Research Faculty participating in this research are:
Allison Sedey, Ph.D. Research Associate, Institute of Cognitive Science
Dr. Allison Sedey has been the project coordinator of research activities collecting developmental outcome data on children who are deaf or hard of hearing from infancy through 7 years of age.
Mallene Wiggin, Ph.D. Research Associate, Institute of Cognitive Science
Mallene Wiggin is the project coordinator for the EHDI Outcomes grant, and has also been active on the NECAP project as a research associate.
Mallene Wiggin, PhD, CCC-SLP, received her Bachelor of Science degree in Communication Sciences and Disorders from University of the Pacific. She continued her studies at University of Kansas and earned her Master of Arts degree in Speech Pathology. Mallene specialized in children with hearing impairment and worked in cochlear implant centers, early intervention, and educational settings prior to completing her Ph.D. at University of Colorado, Boulder. Her current research interests include speech, language and auditory development in young children with cochlear implants.
Clare Neville, Research Assistant, Institute of Cognitive Science
Clare Neville is the data coordinator of research activities for the NECAP and EHDI outcomes projects.
Phillip Gilley, Ph.D. Research Associate, Institute of Cognitive Science
Dr. Phillip Gilley is the Principal Investigator of the RERC (Rehabilitation Engineering Research Center) study on the validation of hearing aid fitting in infants and young children.
Kristin Uhler, Ph.D. Research Associate, The Children’s Hospital, Department of Physical Medicine and Rehabilitation
Dr. Kristin Uhler is the principal investigator of a K award from the National Institutes of Health on infants speech perception. She is a key collaborator on the RERC: Validating hearing aid fitting in infants and toddlers who are deaf or hard of hearing.

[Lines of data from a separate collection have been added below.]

(* ===== verification/JobClaimProofs.v ===== *)
(** * Claiming, cancelling and recovering jobs preserve the store invariant

    The operations that start a job ([claim_next]) or take many at once
    ([recover_after_restart], [prepare_supervisor]), with what each of them
    does to the rows, and [request_cancel], which finishes a job that waits. *)

From S2P Require Import Prelude PyBase JobModels JobStore JobService JobInvariant JobServiceProofs.

Section claim.
Context {RT : Runtime} {RTOK : RuntimeOk}.
Implicit Types (w : World) (a : AuditModel) (j : JobModel) (l : ResourceLockModel).

(** ** [request_cancel] *)

Lemma wp_cancel_queued {B} w j stage p msg err (k : JobModel → M B) Q :
  world_ok w → w.(db).(jobs) !! j.(job_id) = Some j → j.(job_status) = QUEUED →
  0 ≤ p ≤ 100 →
  (∀ j' w', transitioned j CANCELLED stage p msg err j' → finished w w' j j' →
     wp (k j') Q w') →
  wp (j' ← transition_job j CANCELLED stage p msg err;
      refresh_audit j'.(job_audit_id);; k j') Q w.
Proof.
  intros Hw Hj Hq Hp HQ. pose proof Hw as [[HS _] _].
  change (wp (j' ← transition_job j CANCELLED stage p msg err;
      (fun _ => mret tt) j'.(job_id);; (fun _ => mret tt) j'.(job_audit_id);;
      refresh_audit j'.(job_audit_id);; k j') Q w).
  apply (wp_finish w j j CANCELLED stage p msg err (fun _ => mret tt) (fun _ => mret tt));
    try done.
  - by right.
  - rewrite Hq. by_decide.
  - apply releases_skip. intros key l. by eapply queued_no_lock.
  - apply keeps_skip.
Qed.

(** What a cancellation request does to job [jid]. *)
Definition cancel_requested w w' (jid : string) : Prop := ∃ j, w.(db).(jobs) !! jid = Some j ∧
  match j.(job_status) with
  | QUEUED => ∃ j', finished w w' j j' ∧ j'.(job_status) = CANCELLED
  | RUNNING => w'.(db).(jobs) = <[jid := j <| job_cancel_requested := true |>]> w.(db).(jobs) ∧
               w'.(db).(resource_locks) = w.(db).(resource_locks)
  | _ => w'.(db) = w.(db)
  end.

Lemma request_cancel_spec jid w : world_ok w →
  wp (request_cancel jid) (fun r w' => good w w' ∧
    match r with
    | Return _ => cancel_requested w w' jid
    | Raise e => e = EntityNotFound "Job" jid ∧ w'.(db) = w.(db)
    end) w.
Proof.
  intros Hw. apply wp_bind, wp_immediate_session, wp_bind, wp_require_job.
  2: { intros _ w2 Hd2 Hu2. split; [|done]. apply good_refl; [done|done|lia]. }
  intros j Hj. pose proof (job_row_id _ _ _ Hw Hj) as Hid.
  pose proof (job_progress_range _ _ _ Hw Hj) as Hp.
  destruct (job_status j) eqn:Hs;
    try (apply wp_bind, wp_job_record; intros r _ _ _ _; apply wp_ret, wp_ret;
         split; [by apply good_refl|exists j; by rewrite Hs]).
  - subst jid. apply wp_cancel_queued; try done. intros j' w' T F. apply wp_ret.
    apply wp_job_record. intros r _ _ _ _. split.
    + eapply finish_good; [done|exact Hj| | | | | | | |exact T|exact F]; try done;
        [by rewrite Hs; by_decide|lia].
    + exists j. rewrite Hs. split; [done|]. exists j'. split; [done|].
      apply (tr_status _ _ _ _ _ _ _ T).
  - destruct (job_cancel_requested j) eqn:Hc.
    + apply wp_ret, wp_job_record. intros r _ _ _ _. split; [by apply good_refl|].
      exists j. rewrite Hs. split; [done|]. split; [|done].
      rewrite insert_id; [done|]. rewrite Hj. f_equal. destruct j. by simpl in *; subst.
    + pose proof Hw as [[HS _] _].
      apply wp_bind, (wp_put_job jid); [apply (ok_job_check _ _ _ HS _ _ Hj)|done|].
      intros w1 [Hd1 Hu1]. apply wp_bind, wp_add_event. intros e w2 [Hd2 Hu2] _ _.
      apply wp_ret, wp_job_record. intros r _ _ _ _. split.
      * eapply (mark_cancel_good w w2 jid j [e]); try done.
        split; [rewrite Hd2, Hd1; reflexivity|congruence].
      * exists j. rewrite Hs. split; [done|]. by rewrite Hd2, Hd1.
Qed.

(** ** [claim_next] *)

(** The store after worker [wid] has started the queued job [j], now [j']. *)
Record claimed (wid : string) w w' j j' : Prop := {
  cl_jobs : w'.(db).(jobs) = <[j.(job_id) := j']> w.(db).(jobs);
  cl_spec : same_job_spec j j';
  cl_status : j'.(job_status) = RUNNING;
  cl_worker : j'.(job_worker_id) = Some wid;
  cl_attempt : j'.(job_attempt) = j.(job_attempt) + 1;
  cl_progress : j'.(job_progress) = Z.max 1 j.(job_progress);
  cl_started : is_Some j'.(job_started_at);
  cl_started_same : is_Some j.(job_started_at) → j'.(job_started_at) = j.(job_started_at);
  cl_finished : j'.(job_finished_at) = j.(job_finished_at);
  cl_locks :
    needs_lock j = false ∧ w'.(db).(resource_locks) = w.(db).(resource_locks) ∨
    needs_lock j = true ∧ w.(db).(resource_locks) !! lock_key j = None ∧
    ∃ l, w'.(db).(resource_locks) = <[lock_key j := l]> w.(db).(resource_locks) ∧
         l.(lock_resource_key) = lock_key j ∧ l.(lock_job_id) = j.(job_id) ∧
         l.(lock_resource_group) = j.(job_resource_group);
  cl_audit : ∃ a a', w.(db).(audits) !! j.(job_audit_id) = Some a ∧
    w'.(db).(audits) = <[j.(job_audit_id) := a']> w.(db).(audits) ∧
    a'.(audit_id) = a.(audit_id) ∧ a'.(audit_status) = AUDIT_RUNNING;
  cl_events : w.(db).(job_events) `prefix_of` w'.(db).(job_events);
  cl_uuids : w'.(uuids_drawn) = w.(uuids_drawn);
  cl_workers : w'.(db).(workers) = w.(db).(workers)
}.

Lemma claimed_good wid w w' j j' :
  world_ok w → w.(db).(jobs) !! j.(job_id) = Some j → j.(job_status) = QUEUED →
  resource_free w.(db).(resource_locks) j → claimed wid w w' j j' → good w w'.
Proof.
  intros Hw Hj Hq Hfree [HJ Hsp Hst Hwk Hat Hpr Hsd Hss Hfi HL (a & a' & Ha & HA & Hida & Hsta) HE HU _].
  pose proof Hw as [[HS HG] Hf]. pose proof (job_progress_range _ _ _ Hw Hj) as Hrange.
  assert (Hck : job_check j' = true).
  { unfold job_check. rewrite Hpr. apply andb_true_iff. lia. }
  assert (Htm : times_ok j').
  { destruct (ok_job_times _ _ _ HS _ _ Hj) as [_ Ht]. unfold times_ok.
    rewrite Hst, Hfi. rewrite Hq in Ht. simpl in *. split; [done|exact Ht]. }
  split; [split; [split|]|].
  - rewrite HA, HJ. eapply store_ok_start; done.
  - rewrite HJ. eapply (groups_ok_mono w.(db).(jobs)); [|by eapply same_spec_keeps_limits|reflexivity].
    destruct HL as [[_ ->]|(_ & Hnone & l & -> & _ & Hl & Hg)]; [done|].
    eapply groups_ok_lock; [done|by rewrite Hl|done|done|apply Hfree].
  - eapply ids_fresh_same; [done|lia|rewrite HA|rewrite HJ]; by eapply insert_existing_None.
  - split; [| |done].
    + intros k0 j0 H0. rewrite HJ. destruct (decide (k0 = j.(job_id))) as [->|].
      * exists j'. rewrite lookup_insert_eq. rewrite Hj in H0. simplify_eq. split; [done|].
        split; [done| |lia|lia|done|by rewrite Hq].
        rewrite Hq, Hst. apply rtc_once. by_decide.
      * exists j0. by rewrite lookup_insert_ne.
    + intros k0 a0 H0. rewrite HA. destruct (decide (k0 = j.(job_audit_id))) as [->|].
      * exists a'. by rewrite lookup_insert_eq.
      * exists a0. by rewrite lookup_insert_ne.
Qed.

(** The key a job would lock, when it is not free although the resource is: some
    other job names ["job:<id>"] as its own resource key. *)
Lemma lock_key_free L j :
  resource_free L j → truthy_str j.(job_resource_key) = true → L !! lock_key j = None.
Proof.
  intros [Hk _] Ht. specialize (Hk Ht). unfold lock_key, str_or.
  destruct (job_resource_key j) as [[]|]; done.
Qed.

(** The part of [start_job] before the audit is brought to RUNNING. *)
Lemma wp_take_lock wid j Q w :
  world_ok w → w.(db).(jobs) !! j.(job_id) = Some j → j.(job_status) = QUEUED →
  ∀ w1 j1, lock_key j1 = lock_key j → needs_lock j1 = needs_lock j →
    j1.(job_id) = j.(job_id) → j1.(job_resource_group) = j.(job_resource_group) →
    w1.(db).(resource_locks) = w.(db).(resource_locks) →
    (∀ L' w2, store_after (fun d => d <| resource_locks := L' |>) w1 w2 →
       needs_lock j = false ∧ L' = w.(db).(resource_locks) ∨
       needs_lock j = true ∧ w.(db).(resource_locks) !! lock_key j = None ∧
       (∃ l, L' = <[lock_key j := l]> w.(db).(resource_locks) ∧
         l.(lock_resource_key) = lock_key j ∧ l.(lock_job_id) = j.(job_id) ∧
         l.(lock_resource_group) = j.(job_resource_group)) → Q (Return tt) w2) →
    (is_Some (w.(db).(resource_locks) !! lock_key j) → needs_lock j = true →
       ∀ w2, same_store w1 w2 → Q (Raise (IntegrityError "resource_locks.resource_key")) w2) →
    wp (if needs_lock j1 then
          now ← utc_now;
          insert_lock (mkLock (lock_key j1) j1.(job_resource_group) j1.(job_id) wid now)
        else mret tt) Q w1.
Proof.
  intros Hw Hj Hq w1 j1 Hlk Hn Hid Hg HL HQ HR. pose proof Hw as [[HS _] _].
  rewrite Hlk, Hn, Hid, Hg. destruct (needs_lock j) eqn:Hneeds.
  - apply wp_bind, wp_utc_now. intros t w2 [Hd2 Hu2].
    destruct (w.(db).(resource_locks) !! lock_key j) as [l0|] eqn:Hl0.
    + apply wp_insert_lock_taken; [simpl; rewrite Hd2, HL, Hl0; eauto|]. by apply HR.
    + apply wp_insert_lock; simpl; [by rewrite Hd2, HL| |].
      * rewrite Hd2, HL. intros k l'. by apply (queued_no_lock _ _ _ _ _ _ HS).
      * intros w3 [Hd3 Hu3].
        apply (HQ (<[lock_key j := mkLock (lock_key j) j.(job_resource_group) j.(job_id) wid t]>
                     w.(db).(resource_locks))).
        -- split; [|congruence]. rewrite Hd3, Hd2. unfold update_field. simpl. by rewrite HL.
        -- right. eauto 10.
  - apply wp_ret, (HQ w.(db).(resource_locks)); [|by left]. split; [|done].
    destruct w1 as [[]]. unfold update_field. simpl in *. by subst.
Qed.

(** Bringing the audit of a started job to RUNNING. *)
Lemma wp_audit_running a Q w :
  w.(db).(audits) !! a.(audit_id) = Some a →
  a.(audit_status) = AUDIT_CREATED ∨ a.(audit_status) = AUDIT_RUNNING →
  (∀ a' w', store_after (fun d => d <| audits ::= insert a.(audit_id) a' |>) w w' →
     a'.(audit_id) = a.(audit_id) → a'.(audit_status) = AUDIT_RUNNING → Q (Return tt) w') →
  wp (let current := a.(audit_status) in
      if bool_decide (current ∈ [AUDIT_CREATED; AUDIT_COMPLETED]) then
        require_audit_transition current AUDIT_RUNNING;;
        started ← or_utc_now a.(audit_started_at);
        put_audit (a <| audit_status := AUDIT_RUNNING |>
                     <| audit_started_at := Some started |> <| audit_finished_at := None |>)
      else mret tt) Q w.
Proof.
  intros Ha Hcase HQ. simpl. case_bool_decide as Hin.
  - destruct Hcase as [Hs|Hs]; rewrite Hs in Hin; [|exfalso; revert Hin; by_decide].
    apply wp_bind, wp_require_audit_transition; [intros _|].
    2: { intros Hno. destruct Hno. rewrite Hs. by_decide. }
    apply wp_bind, wp_or_utc_now. intros t w1 [Hd1 Hu1] _.
    apply (wp_put_audit a.(audit_id)); [done|]. intros w2 [Hd2 Hu2].
    eapply HQ; [split; [rewrite Hd2, Hd1; reflexivity|congruence]|done|done].
  - apply wp_ret, (HQ a); [|done|].
    + split; [|done]. destruct w as [[]]. unfold update_field. simpl in *. by rewrite insert_id.
    + destruct Hcase as [Hs|Hs]; [|done]. exfalso. apply Hin. rewrite Hs. by_decide.
Qed.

Jeff Coady, Ph.D. Research Associate, Institute of Cognitive Science
Dr. Coady is a research associate who collaborates on the EHDI Outcomes and RERC projects. Dr. Coady studies phonological processing in children with specific language impairment (SLI) and children developing language typically. This work with children with SLI can be characterized as an attempt to find areas of perception and processing that are relatively spared. By finding relative strengths, clinicians have a way into their linguistic systems, and so can design more effective therapies. To achieve this goal, I use a variety of behavioral methods to examine how phonological development influences various phonological processing tasks, including speech perception, working memory, lexical access, and spoken word recognition. This line of research has been supported by grants from NIDCD.
Sandra Gabbard, Ph.D. Adjunct Associate Professor
Dr. Sandra Gabbard is the Outreach Coordinator on the LEND (Leadership in Education in Neurodevelopmental Disorders) Pediatric Audiology Training Grant
Angela Bonino, Ph.D. Assistant Professor, Department of Speech, Language & Hearing Sciences
Dr. Bonino is clinically trained as a pediatric audiologist, has practiced as an educational audiologist, and is a researcher in the area of developmental psychoacoustics. Her laboratory, the Children’s Auditory Perception Laboratory (ChAPL), studies human auditory development using methods from the fields of psychoacoustics, speech perception, and pediatric audiology. The primary research effort in the laboratory is to examine changes in auditory development between 2 to 5 years of age on tasks that are believed to be highly related to speech and language abilities. A secondary research line is to understand why some children have more difficulty listening in noise than other children. Research being performed by ChAPL is of clinical significance because it will improve the ability of health professionals and educators to assess and treat children who are at risk for listening difficulty or speech/language delays because of immature or atypical auditory functioning. Moreover, understanding the trajectory of typical auditory development will allow clinicians to better manage children with hearing loss.
Tammy Fredrickson, Ph.D. Assistant Clinical Professor
Dr. Tammy Fredrickson is faculty on the LEND Pediatric Audiology Training Grant and participates in research on pediatric infant and children’s speech discrimination.
Debbie Mood, Ph.D. Psychologist, Developmental Pediatrics
Debbie Mood is a licensed psychologist who specializes in working with deaf and hard of hearing children, as well as with children with a variety of developmental disabilities. Her primary appointment within Developmental Pediatrics at Children’s Hospital Colorado emphasizes clinical assessment and treatment of developmental disabilities. Dr. Mood also participates on interdisciplinary teams specifically providing assessment for deaf and hard of hearing children. Dr. Mood earned her Ph.D. in school psychology from the University of Northern Colorado. She holds a specialist degree in school psychology and master’s degree in developmental psychology from Gallaudet University. She completed a LEND psychology postdoctoral fellowship at JFK Partners, University of Colorado School of Medicine, after completing an APA accredited psychology internship at the University of Minnesota. Current applied research and clinical projects focus on improving assessment and intervention practices for deaf/hard of hearing children dually diagnosed with an autism spectrum disorder.